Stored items
※ ※ ※

(** ** The invariant *)

Definition reserved (anc : option v8m_anchor_reservation) (a : Z) : Prop :=
  match anc with Some res => in_range res.(a_base) res.(a_cap) a | None => False end.

(** Anchor regions were carved from the reservation, the others lie outside it;
    all are whole system pages. *)
Definition region_ok (anc : option v8m_anchor_reservation) (e : region_entry) : Prop :=
  (os_page_size | e.(r_start)) /\ (os_page_size | e.(r_end)) /\
  if e.(r_is_anchor) then exists res, anc = Some res /\ res.(a_base) <= e.(r_start) /\ e.(r_end) <= res.(a_base) + res.(a_bump_offset)
  else forall a, in_region e a -> ~ reserved anc a.

Record rinv (rm : region_map) (o : os) (anc : option v8m_anchor_reservation) (once : bool) : Prop := {
  i_wf : wf rm;
  i_region : Forall (region_ok anc) rm.(g_regions);
  i_mapped : forall a, owned rm a \/ reserved anc a -> mapped o a;
  i_anchor : match anc with Some res => Anchor.inv res /\ once = true | None => True end
}.

Definition hinv (h : heap) : Prop := rinv h.(h_map) h.(h_os) h.(h_anchor) h.(h_anchor_once).

(** Mapped memory the heap knows nothing of. *)
Definition foreign (h : heap) (a : Z) : Prop :=
  mapped h.(h_os) a /\ ~ owned h.(h_map) a /\ ~ reserved h.(h_anchor) a.

(** The registered ranges. *)
Definition range_of (e : region_entry) : Z * Z := (e.(r_start), e.(r_end)).
Definition ranges (h : heap) : list (Z * Z) := range_of <$> h.(h_map).(g_regions).

(** ** Steps that keep regions, reservation and mapped addresses *)

Record framed (h h' : heap) : Prop := {
  f_wf : wf h.(h_map) -> wf h'.(h_map);
  f_same : Forall2 same_range h.(h_map).(g_regions) h'.(h_map).(g_regions);
  f_mapped : forall a, mapped h'.(h_os) a <-> mapped h.(h_os) a;
  f_anchor : h'.(h_anchor) = h.(h_anchor);
  f_once : h'.(h_anchor_once) = h.(h_anchor_once)
}.

Lemma same_range_refl (l : list region_entry) : Forall2 same_range l l.
Proof. induction l; constructor; [done|done]. Qed.

#[local] Instance same_range_pre : PreOrder same_range.
Proof. split; [done|]. intros x y z (?&?&?) (?&?&?). unfold same_range. split_and!; congruence. Qed.

#[local] Instance framed_pre : PreOrder framed.
Proof.
  split.
  - intros h. constructor; [done|apply same_range_refl|done|done|done].
  - intros h1 h2 h3 [A1 A2 A3 A4 A5] [B1 B2 B3 B4 B5]. constructor.
    + auto.
    + by etransitivity.
    + intros a. rewrite B3. apply A3.
    + congruence.
    + congruence.
Qed.

Lemma framed_ranges h h' : framed h h' -> ranges h' = ranges h.
Proof.
  intros F. unfold ranges. destruct F as [_ F2 _ _ _]. induction F2 as [|x y l l' (Hs & He & _) _ IH]; [done|].
  cbn. rewrite IH. unfold range_of. by rewrite Hs, He.
Qed.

※ ※ ※

### PROBLEM DETAILS
Write out, from the lines above, only those from the line with "(** Anchor regions" to the line with "else forall a, in_region", exactly as given, including the first and the last.

### SOLUTION
(** Anchor regions were carved from the reservation, the others lie outside it;
    all are whole system pages. *)
Definition region_ok (anc : option v8m_anchor_reservation) (e : region_entry) : Prop :=
  (os_page_size | e.(r_start)) /\ (os_page_size | e.(r_end)) /\
  if e.(r_is_anchor) then exists res, anc = Some res /\ res.(a_base) <= e.(r_start) /\ e.(r_end) <= res.(a_base) + res.(a_bump_offset)
  else forall a, in_region e a -> ~ reserved anc a.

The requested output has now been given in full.